EXERCISE REQUIREMENTS => From the entries that follow, reproduce exactly and only the lines from the line with "(** * adequate: the" to the line with "(* strconv.ErrRange *)", endpoints included.
# # # # # # #
Definition step (e : Event) (sys : System) : option System :=
  match e with
  | Run =>
      let k := calls sys in
      let (s', now) := acquire k (sem sys) in
      Some {| sem := s'; calls := S k;
              running := if now then (running sys ++ [k])%list else running sys;
              admitted := if now then (admitted sys ++ [k])%list else admitted sys |}
  | Settle k _ =>
      if existsb (Nat.eqb k) (running sys) then
        let (s', next) := release (sem sys) in
        let resumed := match next with Some w => [w] | None => [] end in
        Some {| sem := s'; calls := calls sys;
                running := (removeFirst k (running sys) ++ resumed)%list;
                admitted := (admitted sys ++ resumed)%list |}
      else None
  end.

Fixpoint steps (es : list Event) (sys : System) : option System :=
  match es with
  | [] => Some sys
  | e :: es' =>
      match step e sys with
      | Some sys' => steps es' sys'
      | None => None
      end
  end.

End Semaphore.

(* ------------------------------------------------------------------ *)
(** ** The debug adapter protocol *)

Record DapThread : Type :=
  { threadId : Z;
    threadName : string }.

(** [name] is declared a string, the orchestrator still guards it with [??]. *)
Record DapStackFrame : Type :=
  { frameId : Z;
    frameName : option string;
    sourcePath : option string;
    frameLine : option Z }.

Record DapVariable : Type :=
  { name : string;
    value : string;
    type : option string;
    variablesReference : Z }.

(** The body of an [evaluate] response. *)
Record EvaluateResponse : Type :=
  { result : string;
    resultType : option string;
    resultReference : Z }.

Inductive Request : Type :=
| Threads
| StackTrace (thread : Z)
| Evaluate (expression : string) (frame : Z) (context : string)
| Variables (reference : Z).

(** A thrown value, read through [e.message]. *)
Record Error : Type := { message : option string }.

(** What becomes of a request: the response, a rejection, or no answer. *)
Inductive Reply (A : Type) : Type :=
| Resolves (a : A)
| Rejects (e : Error)
| Silent.
Arguments Resolves {A}.
Arguments Rejects {A}.
Arguments Silent {A}.

(* ------------------------------------------------------------------ *)
(** ** Snapshots *)

Record SnapshotSource : Type :=
  { file : string;
    line : Z;
    functionName : string }.

Record SnapshotFrame : Type :=
  { frame_name : option string;
    frame_id : Z }.

Record Snapshot : Type :=
  { version : Z;
    capturedAt : string;
    source : SnapshotSource;
    frame : SnapshotFrame;
    variables : list (string * MValue) }.

(* ------------------------------------------------------------------ *)
(** ** Environment and state *)

(** The files shared by the host and the debuggee: path to content. *)
Definition Files : Type := string -> option string.

Definition writeFile (path content : string) (fs : Files) : Files :=
  fun p => if (p =? path)%string then Some content else fs p.

Definition removeFile (path : string) (fs : Files) : Files :=
  fun p => if (p =? path)%string then None else fs p.

(** What the engine reads from outside.  A reply may depend on the number
    of requests sent before it.  [debuggee] is what serving a request does
    to the files (the fast-path script writes its artifact); [userCancels]
    tells whether cancellation is requested while a request is outstanding. *)
Record Env : Type :=
  { activeDebugSession : bool;
    selection : option string;
    maxDepthSetting : Z;
    threads : nat -> Reply (option (list DapThread));
    stackTrace : nat -> Z -> Reply (option (list DapStackFrame));
    evaluate : nat -> string -> Z -> string -> Reply (option EvaluateResponse);
    variablesOf : nat -> Z -> Reply (option (list DapVariable));
    debuggee : nat -> Request -> Files -> Files;
    userCancels : nat -> bool;
    tmpdir : string;
    dateNow : string;
    mathRandom : string;
    isoNow : string;
    JSON_parse : string -> option MValue;
    JSON_stringify : Snapshot -> string }.

(** Calls of the host's [fs] module. *)
Inductive FsCall : Type :=
| ReadFileSync (path : string)
| UnlinkSync (path : string)
| MkdirSync (path : string)
| WriteFileSync (path content : string).

(** Messages sent to the progress sink. *)
Inductive Progress : Type :=
| Note (text : string)
| Serializing (m : SerializeCounter.Message).

(** What the engine has done so far, and the objects its functions share
    by reference: the cancellation token, the progress counter and the gate
    (the parameters [token], [counter] and [semaphore] of the source).  The
    parameter [session] is the environment. *)
Record State : Type :=
  { requests : list Request;
    errorMessages : list string;
    progress : list Progress;
    files : Files;
    fsCalls : list FsCall;
    isCancellationRequested : bool;
    counter : SerializeCounter.t;
    semaphore : Semaphore.t unit }.

Definition setCounter (c : SerializeCounter.t) (out : list SerializeCounter.Message)
  (st : State) : State :=
  {| requests := requests st; errorMessages := errorMessages st;
     progress := (progress st ++ map Serializing out)%list;
     files := files st; fsCalls := fsCalls st;
     isCancellationRequested := isCancellationRequested st;
     counter := c; semaphore := semaphore st |}.

Definition setSemaphore (s : Semaphore.t unit) (st : State) : State :=
  {| requests := requests st; errorMessages := errorMessages st;
     progress := progress st; files := files st; fsCalls := fsCalls st;
     isCancellationRequested := isCancellationRequested st;
     counter := counter st; semaphore := s |}.

Definition addErrorMessage (text : string) (st : State) : State :=
  {| requests := requests st; errorMessages := (errorMessages st ++ [text])%list;
     progress := progress st; files := files st; fsCalls := fsCalls st;
     isCancellationRequested := isCancellationRequested st;
     counter := counter st; semaphore := semaphore st |}.

Definition addProgress (p : Progress) (st : State) : State :=
  {| requests := requests st; errorMessages := errorMessages st;
     progress := (progress st ++ [p])%list; files := files st; fsCalls := fsCalls st;
     isCancellationRequested := isCancellationRequested st;
     counter := counter st; semaphore := semaphore st |}.

Definition addFsCall (c : FsCall) (fs : Files) (st : State) : State :=
  {| requests := requests st; errorMessages := errorMessages st;
     progress := progress st; files := fs; fsCalls := (fsCalls st ++ [c])%list;
     isCancellationRequested := isCancellationRequested st;
     counter := counter st; semaphore := semaphore st |}.
(** * adequate: the data-access layer (lib/db)

    A shallow embedding of [lib/db/tracer.go] (the driver-level SQL
    instrumentation), [lib/db/migrate.go] (the transactional schema
    migration engine) and [WithTx] of [internal/store], together with the
    parts of the Go standard library they call, and their properties.

    Layout: the Go library model, the logger records, the tracer, the
    migration engine, [WithTx], a small reference engine used for concrete
    runs, and then the lemmas and theorems. *)

From Stdlib Require Import ZArith Lia List Ascii String Bool Sorted Permutation.
From stdpp Require Import base option list gmap strings sorting.

Local Open Scope string_scope.
Local Open Scope Z_scope.

(* ===================================================================== *)
(** ** Go library model *)
(* ===================================================================== *)

Module Go.

(** Go [error] values.  [errorString] is what [errors.New] builds; the
    sentinels of [database/sql] and [database/sql/driver] are kept apart
    because callers compare against them by identity. *)
Inductive error : Type :=
| ErrSkip                                   (* driver.ErrSkip *)
| ErrTxDone                                 (* sql.ErrTxDone *)
| ErrSyntax                                 (* strconv.ErrSyntax *)
| ErrRange                                  (* strconv.ErrRange *)
| NumError (fn num : string) (err : error)  (* *strconv.NumError *)
| errorString (msg : string).               (* errors.New(msg) *)

(** [strconv.Quote], byte by byte: the quote and the backslash are
    escaped, the control characters are written as Go writes them, and
    every other byte stands for itself (a rune outside ASCII is taken to
    be a printable one). *)
Definition hex_digit (n : N) : ascii :=
  match n with
  | 0 => "0" | 1 => "1" | 2 => "2" | 3 => "3" | 4 => "4" | 5 => "5"
  | 6 => "6" | 7 => "7" | 8 => "8" | 9 => "9" | 10 => "a" | 11 => "b"
  | 12 => "c" | 13 => "d" | 14 => "e" | _ => "f"
  end%N%char.

Definition quote_byte (c : ascii) : string :=
  let n := N_of_ascii c in
  if (n =? 0x22)%N then String "\" (String c EmptyString)
  else if (n =? 0x5C)%N then "\\"
  else if (n =? 0x07)%N then "\a"
  else if (n =? 0x08)%N then "\b"
  else if (n =? 0x0C)%N then "\f"
  else if (n =? 0x0A)%N then "\n"
  else if (n =? 0x0D)%N then "\r"
  else if (n =? 0x09)%N then "\t"
  else if (n =? 0x0B)%N then "\v"
  else if (n <? 0x20)%N || (n =? 0x7F)%N
  then String "\" (String "x" (String (hex_digit (n / 16)) (String (hex_digit (n mod 16)) EmptyString)))
  else String c EmptyString.

Fixpoint quote_bytes (s : string) : string :=
  match s with
  | EmptyString => EmptyString
  | String c t => quote_byte c +:+ quote_bytes t
  end.

Definition Quote (s : string) : string :=
  String "034" (quote_bytes s +:+ String "034" EmptyString).

Fixpoint Error (e : error) : string :=
  match e with
  | ErrSkip => "driver: skip fast-path; continue as if unimplemented"
  | ErrTxDone => "sql: transaction has already been committed or rolled back"
  | ErrSyntax => "invalid syntax"
  | ErrRange => "value out of range"
  | NumError fn num err =>
      "strconv." +:+ fn +:+ ": parsing " +:+ Quote num +:+ ": " +:+ Error err
  | errorString msg => msg
  end.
# # # # # # #
TASK RESPONSE =>
(** * adequate: the data-access layer (lib/db)

    A shallow embedding of [lib/db/tracer.go] (the driver-level SQL
    instrumentation), [lib/db/migrate.go] (the transactional schema
    migration engine) and [WithTx] of [internal/store], together with the
    parts of the Go standard library they call, and their properties.

    Layout: the Go library model, the logger records, the tracer, the
    migration engine, [WithTx], a small reference engine used for concrete
    runs, and then the lemmas and theorems. *)

From Stdlib Require Import ZArith Lia List Ascii String Bool Sorted Permutation.
From stdpp Require Import base option list gmap strings sorting.

Local Open Scope string_scope.
Local Open Scope Z_scope.

(* ===================================================================== *)
(** ** Go library model *)
(* ===================================================================== *)

Module Go.

(** Go [error] values.  [errorString] is what [errors.New] builds; the
    sentinels of [database/sql] and [database/sql/driver] are kept apart
    because callers compare against them by identity. *)
Inductive error : Type :=
| ErrSkip                                   (* driver.ErrSkip *)
| ErrTxDone                                 (* sql.ErrTxDone *)
| ErrSyntax                                 (* strconv.ErrSyntax *)
| ErrRange                                  (* strconv.ErrRange *)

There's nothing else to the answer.